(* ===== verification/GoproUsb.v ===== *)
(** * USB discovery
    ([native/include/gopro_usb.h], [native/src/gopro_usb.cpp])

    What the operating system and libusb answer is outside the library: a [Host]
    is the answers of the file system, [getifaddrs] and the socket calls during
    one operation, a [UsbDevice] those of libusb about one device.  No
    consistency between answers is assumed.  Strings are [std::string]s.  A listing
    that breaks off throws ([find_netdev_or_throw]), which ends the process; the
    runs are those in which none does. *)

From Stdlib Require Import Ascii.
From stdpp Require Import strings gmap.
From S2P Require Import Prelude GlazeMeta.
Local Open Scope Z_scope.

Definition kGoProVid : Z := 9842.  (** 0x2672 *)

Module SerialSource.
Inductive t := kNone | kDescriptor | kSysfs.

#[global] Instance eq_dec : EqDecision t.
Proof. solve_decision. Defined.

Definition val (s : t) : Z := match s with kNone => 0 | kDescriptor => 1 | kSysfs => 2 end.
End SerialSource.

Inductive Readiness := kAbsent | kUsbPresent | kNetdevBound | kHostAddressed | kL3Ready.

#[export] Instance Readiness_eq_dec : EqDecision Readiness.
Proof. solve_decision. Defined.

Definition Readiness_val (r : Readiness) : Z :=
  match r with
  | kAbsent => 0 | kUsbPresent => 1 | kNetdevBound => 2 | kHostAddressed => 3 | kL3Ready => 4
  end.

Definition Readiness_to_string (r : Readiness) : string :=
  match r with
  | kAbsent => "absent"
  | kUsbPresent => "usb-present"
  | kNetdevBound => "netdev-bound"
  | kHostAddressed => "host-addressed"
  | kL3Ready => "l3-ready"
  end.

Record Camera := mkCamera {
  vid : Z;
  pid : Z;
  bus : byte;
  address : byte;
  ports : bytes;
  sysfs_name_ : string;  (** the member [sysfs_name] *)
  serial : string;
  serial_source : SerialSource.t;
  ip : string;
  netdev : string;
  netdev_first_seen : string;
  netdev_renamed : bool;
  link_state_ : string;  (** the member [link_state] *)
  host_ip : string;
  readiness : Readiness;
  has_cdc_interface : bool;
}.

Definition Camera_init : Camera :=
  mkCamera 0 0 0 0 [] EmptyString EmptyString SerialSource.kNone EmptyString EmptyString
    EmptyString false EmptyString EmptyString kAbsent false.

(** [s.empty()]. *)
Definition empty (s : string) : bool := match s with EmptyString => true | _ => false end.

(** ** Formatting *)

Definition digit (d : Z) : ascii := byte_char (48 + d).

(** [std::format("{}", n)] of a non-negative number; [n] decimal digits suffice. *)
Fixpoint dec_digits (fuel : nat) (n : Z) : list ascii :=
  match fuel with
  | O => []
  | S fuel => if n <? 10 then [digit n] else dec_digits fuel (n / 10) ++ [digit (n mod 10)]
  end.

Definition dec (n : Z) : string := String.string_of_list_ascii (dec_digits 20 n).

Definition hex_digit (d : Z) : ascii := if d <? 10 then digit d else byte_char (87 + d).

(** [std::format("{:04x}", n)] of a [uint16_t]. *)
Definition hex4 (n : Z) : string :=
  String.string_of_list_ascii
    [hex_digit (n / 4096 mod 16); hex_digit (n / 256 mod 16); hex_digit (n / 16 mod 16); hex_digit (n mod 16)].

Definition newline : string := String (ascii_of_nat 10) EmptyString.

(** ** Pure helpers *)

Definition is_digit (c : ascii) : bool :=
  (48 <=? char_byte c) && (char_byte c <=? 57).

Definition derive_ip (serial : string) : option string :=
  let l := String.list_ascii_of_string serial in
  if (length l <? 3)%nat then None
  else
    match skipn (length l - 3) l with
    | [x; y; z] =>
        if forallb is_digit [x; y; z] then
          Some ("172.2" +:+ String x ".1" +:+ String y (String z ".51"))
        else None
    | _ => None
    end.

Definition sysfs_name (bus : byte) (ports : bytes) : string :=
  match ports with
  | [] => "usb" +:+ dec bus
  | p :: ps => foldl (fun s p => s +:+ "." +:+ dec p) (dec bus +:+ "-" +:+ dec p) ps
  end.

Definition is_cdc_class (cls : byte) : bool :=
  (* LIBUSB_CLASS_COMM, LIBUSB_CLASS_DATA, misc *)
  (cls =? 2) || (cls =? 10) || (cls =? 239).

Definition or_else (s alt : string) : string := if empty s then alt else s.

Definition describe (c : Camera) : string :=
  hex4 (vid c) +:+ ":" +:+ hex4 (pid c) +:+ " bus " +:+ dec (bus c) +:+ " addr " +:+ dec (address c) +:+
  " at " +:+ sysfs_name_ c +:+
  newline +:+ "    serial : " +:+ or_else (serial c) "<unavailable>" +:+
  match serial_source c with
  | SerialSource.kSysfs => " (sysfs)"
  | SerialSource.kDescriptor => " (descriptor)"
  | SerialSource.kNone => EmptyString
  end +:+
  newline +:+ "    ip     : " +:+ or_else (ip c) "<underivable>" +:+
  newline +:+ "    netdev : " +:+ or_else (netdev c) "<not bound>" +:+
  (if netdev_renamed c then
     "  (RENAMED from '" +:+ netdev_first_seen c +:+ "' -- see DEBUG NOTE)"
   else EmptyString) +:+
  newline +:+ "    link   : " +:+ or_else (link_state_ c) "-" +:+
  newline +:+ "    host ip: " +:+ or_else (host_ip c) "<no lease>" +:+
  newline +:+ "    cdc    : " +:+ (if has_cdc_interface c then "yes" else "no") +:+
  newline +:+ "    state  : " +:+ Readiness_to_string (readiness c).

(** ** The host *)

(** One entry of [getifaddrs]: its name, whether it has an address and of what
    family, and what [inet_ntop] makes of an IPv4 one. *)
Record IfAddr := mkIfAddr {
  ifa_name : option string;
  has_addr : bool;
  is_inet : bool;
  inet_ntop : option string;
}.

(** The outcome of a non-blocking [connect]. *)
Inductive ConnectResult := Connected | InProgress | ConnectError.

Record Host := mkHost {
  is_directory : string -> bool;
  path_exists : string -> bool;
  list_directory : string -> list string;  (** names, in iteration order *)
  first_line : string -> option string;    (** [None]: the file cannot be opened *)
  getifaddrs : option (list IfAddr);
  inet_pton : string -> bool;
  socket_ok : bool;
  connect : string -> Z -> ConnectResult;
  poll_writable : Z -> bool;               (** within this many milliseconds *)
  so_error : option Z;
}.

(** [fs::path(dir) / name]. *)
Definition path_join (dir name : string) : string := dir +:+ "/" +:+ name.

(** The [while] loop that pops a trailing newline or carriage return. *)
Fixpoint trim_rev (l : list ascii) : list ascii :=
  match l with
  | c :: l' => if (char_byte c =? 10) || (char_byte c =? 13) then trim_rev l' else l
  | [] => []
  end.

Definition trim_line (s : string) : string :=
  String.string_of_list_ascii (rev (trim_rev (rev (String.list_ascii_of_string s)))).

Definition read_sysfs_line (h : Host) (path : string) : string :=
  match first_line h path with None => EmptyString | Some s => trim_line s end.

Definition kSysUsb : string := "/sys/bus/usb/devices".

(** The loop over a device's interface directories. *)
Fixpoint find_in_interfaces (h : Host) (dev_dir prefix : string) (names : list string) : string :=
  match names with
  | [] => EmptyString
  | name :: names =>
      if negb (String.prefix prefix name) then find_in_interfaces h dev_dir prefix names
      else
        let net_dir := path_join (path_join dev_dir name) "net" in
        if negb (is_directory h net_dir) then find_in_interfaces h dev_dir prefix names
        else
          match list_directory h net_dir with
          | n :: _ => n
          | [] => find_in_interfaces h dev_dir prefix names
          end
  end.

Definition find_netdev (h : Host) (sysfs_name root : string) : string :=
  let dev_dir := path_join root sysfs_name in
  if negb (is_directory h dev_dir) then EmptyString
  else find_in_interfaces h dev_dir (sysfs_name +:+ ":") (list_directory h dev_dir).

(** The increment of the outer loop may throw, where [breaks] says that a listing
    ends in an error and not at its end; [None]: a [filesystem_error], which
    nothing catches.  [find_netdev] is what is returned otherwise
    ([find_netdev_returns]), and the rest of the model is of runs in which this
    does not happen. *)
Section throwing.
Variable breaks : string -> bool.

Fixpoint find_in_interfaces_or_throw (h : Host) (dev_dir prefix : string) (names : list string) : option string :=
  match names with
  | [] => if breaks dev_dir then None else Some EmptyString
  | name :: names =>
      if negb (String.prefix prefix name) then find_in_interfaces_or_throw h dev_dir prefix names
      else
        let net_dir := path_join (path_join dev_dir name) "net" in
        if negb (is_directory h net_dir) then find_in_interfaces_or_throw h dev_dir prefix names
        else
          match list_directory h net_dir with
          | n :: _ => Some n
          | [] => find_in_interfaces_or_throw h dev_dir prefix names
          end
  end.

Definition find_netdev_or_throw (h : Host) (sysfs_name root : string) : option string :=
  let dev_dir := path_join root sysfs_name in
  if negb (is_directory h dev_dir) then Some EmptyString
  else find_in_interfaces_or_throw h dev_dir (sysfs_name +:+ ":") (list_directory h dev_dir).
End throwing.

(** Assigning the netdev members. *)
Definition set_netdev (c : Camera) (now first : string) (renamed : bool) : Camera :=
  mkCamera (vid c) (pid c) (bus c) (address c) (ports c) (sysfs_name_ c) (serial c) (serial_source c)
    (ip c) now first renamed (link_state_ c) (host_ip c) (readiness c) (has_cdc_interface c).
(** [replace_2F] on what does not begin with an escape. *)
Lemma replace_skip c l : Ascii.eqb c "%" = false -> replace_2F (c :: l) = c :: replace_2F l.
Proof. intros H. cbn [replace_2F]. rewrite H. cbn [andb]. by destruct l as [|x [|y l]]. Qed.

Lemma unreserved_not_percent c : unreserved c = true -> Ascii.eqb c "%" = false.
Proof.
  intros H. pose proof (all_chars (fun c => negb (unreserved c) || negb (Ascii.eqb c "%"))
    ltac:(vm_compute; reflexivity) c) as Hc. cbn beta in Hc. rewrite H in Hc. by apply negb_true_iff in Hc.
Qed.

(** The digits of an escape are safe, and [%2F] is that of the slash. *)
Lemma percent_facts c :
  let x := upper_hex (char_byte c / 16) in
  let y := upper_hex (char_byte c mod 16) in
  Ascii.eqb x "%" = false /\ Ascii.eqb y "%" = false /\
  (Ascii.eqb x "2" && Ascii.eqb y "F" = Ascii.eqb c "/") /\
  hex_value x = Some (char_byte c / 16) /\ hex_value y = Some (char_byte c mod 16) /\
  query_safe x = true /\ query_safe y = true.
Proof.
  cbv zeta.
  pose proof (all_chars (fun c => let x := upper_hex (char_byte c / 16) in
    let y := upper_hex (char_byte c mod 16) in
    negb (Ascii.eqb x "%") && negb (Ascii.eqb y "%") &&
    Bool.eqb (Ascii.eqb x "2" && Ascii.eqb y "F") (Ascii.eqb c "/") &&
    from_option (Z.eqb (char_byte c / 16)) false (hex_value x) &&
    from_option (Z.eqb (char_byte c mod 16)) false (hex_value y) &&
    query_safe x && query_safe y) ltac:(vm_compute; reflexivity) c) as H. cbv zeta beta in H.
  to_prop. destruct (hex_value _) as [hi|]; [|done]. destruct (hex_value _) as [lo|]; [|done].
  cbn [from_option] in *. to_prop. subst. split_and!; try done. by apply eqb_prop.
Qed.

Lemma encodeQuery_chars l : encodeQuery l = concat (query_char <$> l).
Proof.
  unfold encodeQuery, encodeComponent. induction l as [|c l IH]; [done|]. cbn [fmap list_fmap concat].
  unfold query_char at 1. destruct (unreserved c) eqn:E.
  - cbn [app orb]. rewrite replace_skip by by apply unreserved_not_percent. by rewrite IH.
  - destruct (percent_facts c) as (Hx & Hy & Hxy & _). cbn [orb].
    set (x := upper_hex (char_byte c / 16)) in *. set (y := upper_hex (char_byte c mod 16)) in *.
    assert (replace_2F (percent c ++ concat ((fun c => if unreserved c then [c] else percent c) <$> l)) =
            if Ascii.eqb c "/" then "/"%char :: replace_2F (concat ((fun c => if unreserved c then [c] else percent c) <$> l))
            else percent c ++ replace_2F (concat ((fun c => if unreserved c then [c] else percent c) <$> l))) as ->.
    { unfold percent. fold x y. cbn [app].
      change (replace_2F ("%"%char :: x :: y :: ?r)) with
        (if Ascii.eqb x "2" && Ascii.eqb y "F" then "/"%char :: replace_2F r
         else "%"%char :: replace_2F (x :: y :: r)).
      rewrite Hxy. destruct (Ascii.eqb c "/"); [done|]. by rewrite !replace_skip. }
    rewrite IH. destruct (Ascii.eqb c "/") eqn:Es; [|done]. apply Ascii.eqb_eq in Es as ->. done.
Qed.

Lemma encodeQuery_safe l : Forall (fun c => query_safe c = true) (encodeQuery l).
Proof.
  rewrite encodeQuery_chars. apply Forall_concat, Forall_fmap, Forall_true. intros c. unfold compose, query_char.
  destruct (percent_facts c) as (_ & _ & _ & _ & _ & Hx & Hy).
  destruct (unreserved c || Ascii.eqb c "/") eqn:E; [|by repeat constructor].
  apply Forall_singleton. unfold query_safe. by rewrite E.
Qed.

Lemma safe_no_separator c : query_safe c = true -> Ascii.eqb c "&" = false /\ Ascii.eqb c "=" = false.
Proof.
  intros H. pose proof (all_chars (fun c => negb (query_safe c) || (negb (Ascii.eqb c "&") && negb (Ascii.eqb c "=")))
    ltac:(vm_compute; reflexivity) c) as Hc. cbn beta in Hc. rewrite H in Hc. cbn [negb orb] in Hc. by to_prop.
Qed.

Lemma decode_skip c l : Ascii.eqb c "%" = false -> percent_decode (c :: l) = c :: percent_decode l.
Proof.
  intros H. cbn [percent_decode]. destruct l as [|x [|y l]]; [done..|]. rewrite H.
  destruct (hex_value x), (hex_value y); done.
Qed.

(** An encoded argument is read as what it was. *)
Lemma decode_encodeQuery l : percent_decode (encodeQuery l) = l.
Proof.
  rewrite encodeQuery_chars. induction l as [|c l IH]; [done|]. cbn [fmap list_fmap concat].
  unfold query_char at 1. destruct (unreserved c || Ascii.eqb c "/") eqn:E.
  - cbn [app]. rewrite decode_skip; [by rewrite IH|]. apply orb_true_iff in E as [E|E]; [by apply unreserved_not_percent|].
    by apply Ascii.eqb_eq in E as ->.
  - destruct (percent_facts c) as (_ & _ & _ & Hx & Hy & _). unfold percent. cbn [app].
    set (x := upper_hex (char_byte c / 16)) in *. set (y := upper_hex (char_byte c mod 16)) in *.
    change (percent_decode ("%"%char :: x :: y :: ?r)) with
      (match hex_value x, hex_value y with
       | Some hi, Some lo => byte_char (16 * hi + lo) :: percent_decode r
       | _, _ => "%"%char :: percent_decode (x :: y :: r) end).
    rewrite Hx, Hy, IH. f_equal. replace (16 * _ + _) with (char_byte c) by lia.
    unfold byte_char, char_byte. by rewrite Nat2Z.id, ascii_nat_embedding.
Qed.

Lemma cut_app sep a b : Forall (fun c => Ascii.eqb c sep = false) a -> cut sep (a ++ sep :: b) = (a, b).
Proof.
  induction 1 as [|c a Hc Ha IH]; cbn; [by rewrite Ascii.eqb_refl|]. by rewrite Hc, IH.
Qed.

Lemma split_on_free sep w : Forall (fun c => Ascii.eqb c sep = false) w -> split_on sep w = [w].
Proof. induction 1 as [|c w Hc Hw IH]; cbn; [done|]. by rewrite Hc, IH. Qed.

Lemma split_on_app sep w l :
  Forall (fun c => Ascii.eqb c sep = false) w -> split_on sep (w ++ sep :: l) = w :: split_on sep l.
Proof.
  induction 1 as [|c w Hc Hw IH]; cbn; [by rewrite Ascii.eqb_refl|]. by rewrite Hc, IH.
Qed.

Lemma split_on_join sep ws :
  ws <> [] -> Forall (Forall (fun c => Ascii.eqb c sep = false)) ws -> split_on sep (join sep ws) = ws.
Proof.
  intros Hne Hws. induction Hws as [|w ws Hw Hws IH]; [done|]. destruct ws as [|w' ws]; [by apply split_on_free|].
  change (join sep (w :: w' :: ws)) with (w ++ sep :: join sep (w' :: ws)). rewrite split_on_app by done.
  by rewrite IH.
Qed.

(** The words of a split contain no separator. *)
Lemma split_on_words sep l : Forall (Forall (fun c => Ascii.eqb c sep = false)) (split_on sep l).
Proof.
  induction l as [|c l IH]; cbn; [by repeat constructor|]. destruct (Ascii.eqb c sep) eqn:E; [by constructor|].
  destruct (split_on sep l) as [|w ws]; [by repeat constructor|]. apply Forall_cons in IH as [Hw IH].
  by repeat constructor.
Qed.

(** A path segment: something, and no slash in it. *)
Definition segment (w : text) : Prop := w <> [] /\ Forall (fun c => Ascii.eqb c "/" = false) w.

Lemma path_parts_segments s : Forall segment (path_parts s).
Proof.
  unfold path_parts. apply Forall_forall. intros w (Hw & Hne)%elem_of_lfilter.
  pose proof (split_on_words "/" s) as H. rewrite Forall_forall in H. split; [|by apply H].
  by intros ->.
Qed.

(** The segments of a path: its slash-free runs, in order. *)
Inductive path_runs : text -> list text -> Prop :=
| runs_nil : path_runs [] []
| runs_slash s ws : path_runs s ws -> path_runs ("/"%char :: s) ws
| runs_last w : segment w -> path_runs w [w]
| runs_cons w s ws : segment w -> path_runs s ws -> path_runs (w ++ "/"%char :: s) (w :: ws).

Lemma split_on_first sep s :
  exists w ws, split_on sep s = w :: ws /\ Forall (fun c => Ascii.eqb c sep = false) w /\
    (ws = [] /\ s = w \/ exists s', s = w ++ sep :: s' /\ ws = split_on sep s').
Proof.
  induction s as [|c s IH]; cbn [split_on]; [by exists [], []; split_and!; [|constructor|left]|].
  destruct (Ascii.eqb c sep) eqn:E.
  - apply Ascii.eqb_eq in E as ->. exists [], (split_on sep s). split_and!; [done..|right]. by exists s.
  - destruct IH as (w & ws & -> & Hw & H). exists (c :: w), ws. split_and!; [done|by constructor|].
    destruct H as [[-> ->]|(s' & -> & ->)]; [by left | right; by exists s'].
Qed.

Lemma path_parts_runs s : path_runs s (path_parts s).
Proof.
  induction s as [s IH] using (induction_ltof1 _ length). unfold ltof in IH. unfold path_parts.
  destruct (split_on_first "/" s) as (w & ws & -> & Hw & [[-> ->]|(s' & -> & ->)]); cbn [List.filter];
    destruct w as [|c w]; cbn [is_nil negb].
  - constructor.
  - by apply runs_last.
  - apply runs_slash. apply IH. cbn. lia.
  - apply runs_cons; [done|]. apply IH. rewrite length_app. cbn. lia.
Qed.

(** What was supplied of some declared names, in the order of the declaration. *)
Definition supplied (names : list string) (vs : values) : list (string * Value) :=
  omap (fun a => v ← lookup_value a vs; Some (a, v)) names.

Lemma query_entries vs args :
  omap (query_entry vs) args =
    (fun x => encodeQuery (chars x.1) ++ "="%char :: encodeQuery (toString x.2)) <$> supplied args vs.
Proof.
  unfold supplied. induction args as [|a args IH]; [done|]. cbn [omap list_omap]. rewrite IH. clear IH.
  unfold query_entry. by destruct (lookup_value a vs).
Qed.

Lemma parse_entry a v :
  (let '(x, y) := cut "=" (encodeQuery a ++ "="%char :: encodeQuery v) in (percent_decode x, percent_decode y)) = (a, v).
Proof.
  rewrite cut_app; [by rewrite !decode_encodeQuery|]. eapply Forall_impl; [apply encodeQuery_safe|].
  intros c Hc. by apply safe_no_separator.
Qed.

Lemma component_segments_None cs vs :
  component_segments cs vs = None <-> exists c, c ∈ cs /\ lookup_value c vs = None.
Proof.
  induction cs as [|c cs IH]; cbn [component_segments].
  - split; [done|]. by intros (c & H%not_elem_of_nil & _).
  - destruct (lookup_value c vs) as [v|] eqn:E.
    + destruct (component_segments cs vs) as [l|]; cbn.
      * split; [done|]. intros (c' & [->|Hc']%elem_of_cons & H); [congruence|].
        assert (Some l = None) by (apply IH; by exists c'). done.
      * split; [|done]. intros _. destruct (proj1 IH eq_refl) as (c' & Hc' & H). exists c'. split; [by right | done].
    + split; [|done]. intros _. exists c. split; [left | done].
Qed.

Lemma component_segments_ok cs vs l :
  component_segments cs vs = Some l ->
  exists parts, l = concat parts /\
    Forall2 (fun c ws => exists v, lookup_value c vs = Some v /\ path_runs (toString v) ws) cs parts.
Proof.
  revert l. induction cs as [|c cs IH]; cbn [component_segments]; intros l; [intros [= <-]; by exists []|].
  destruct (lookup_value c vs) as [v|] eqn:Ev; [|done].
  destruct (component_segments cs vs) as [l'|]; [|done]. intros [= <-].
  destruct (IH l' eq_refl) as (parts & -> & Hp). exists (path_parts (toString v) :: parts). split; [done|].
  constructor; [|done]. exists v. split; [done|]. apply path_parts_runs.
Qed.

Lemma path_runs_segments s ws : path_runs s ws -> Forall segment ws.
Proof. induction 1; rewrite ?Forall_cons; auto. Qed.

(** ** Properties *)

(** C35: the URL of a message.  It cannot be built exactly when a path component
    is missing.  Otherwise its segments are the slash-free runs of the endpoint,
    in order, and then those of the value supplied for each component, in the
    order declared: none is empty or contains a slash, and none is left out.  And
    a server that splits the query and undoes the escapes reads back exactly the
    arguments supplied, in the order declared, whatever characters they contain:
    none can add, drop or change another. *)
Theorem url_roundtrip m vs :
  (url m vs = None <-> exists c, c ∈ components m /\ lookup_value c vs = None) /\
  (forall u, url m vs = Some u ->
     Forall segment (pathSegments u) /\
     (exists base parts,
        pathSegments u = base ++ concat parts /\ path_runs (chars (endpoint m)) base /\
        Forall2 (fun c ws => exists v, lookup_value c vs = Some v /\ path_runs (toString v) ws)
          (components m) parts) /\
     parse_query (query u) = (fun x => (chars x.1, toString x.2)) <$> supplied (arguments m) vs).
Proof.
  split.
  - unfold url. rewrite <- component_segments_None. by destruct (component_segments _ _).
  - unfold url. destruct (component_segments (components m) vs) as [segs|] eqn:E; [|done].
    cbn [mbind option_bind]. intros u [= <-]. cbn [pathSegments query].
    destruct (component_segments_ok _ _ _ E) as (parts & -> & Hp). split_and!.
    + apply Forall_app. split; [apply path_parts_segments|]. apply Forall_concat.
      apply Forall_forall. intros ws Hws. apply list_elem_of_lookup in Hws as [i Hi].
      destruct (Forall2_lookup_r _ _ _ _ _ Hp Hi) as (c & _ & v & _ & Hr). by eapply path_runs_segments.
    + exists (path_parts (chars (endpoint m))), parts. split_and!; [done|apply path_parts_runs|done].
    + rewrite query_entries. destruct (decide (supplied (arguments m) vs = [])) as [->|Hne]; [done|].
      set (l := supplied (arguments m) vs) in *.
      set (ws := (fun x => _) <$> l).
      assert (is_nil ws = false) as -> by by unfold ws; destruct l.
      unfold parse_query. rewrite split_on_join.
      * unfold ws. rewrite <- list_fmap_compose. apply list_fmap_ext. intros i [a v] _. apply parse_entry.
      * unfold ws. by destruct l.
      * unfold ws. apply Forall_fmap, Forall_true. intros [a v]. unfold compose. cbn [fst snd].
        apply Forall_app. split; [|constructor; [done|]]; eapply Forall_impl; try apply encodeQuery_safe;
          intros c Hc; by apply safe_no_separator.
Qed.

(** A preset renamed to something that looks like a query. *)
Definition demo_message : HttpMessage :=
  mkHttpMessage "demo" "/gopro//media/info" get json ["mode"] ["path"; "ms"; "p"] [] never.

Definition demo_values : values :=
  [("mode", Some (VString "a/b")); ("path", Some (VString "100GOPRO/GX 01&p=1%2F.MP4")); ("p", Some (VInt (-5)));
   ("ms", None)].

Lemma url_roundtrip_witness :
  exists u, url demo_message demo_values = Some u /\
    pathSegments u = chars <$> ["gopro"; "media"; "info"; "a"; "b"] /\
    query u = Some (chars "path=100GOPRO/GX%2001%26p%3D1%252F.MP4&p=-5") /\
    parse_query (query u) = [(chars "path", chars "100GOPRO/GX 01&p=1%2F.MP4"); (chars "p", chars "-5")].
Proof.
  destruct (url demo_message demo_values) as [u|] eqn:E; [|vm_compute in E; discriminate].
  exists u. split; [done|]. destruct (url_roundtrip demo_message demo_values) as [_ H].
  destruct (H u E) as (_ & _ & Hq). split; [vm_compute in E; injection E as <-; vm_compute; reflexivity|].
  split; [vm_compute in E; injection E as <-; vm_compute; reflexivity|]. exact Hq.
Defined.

++++++++++

#### [What you will do]
Of all the entries above, repeat only the lines from the line that has "or_else (ip c)" to the line that has "(** ** The host *)", both lines included, exactly.

#### [Task response]
  newline +:+ "    ip     : " +:+ or_else (ip c) "<underivable>" +:+
  newline +:+ "    netdev : " +:+ or_else (netdev c) "<not bound>" +:+
  (if netdev_renamed c then
     "  (RENAMED from '" +:+ netdev_first_seen c +:+ "' -- see DEBUG NOTE)"
   else EmptyString) +:+
  newline +:+ "    link   : " +:+ or_else (link_state_ c) "-" +:+
  newline +:+ "    host ip: " +:+ or_else (host_ip c) "<no lease>" +:+
  newline +:+ "    cdc    : " +:+ (if has_cdc_interface c then "yes" else "no") +:+
  newline +:+ "    state  : " +:+ Readiness_to_string (readiness c).

(** ** The host *)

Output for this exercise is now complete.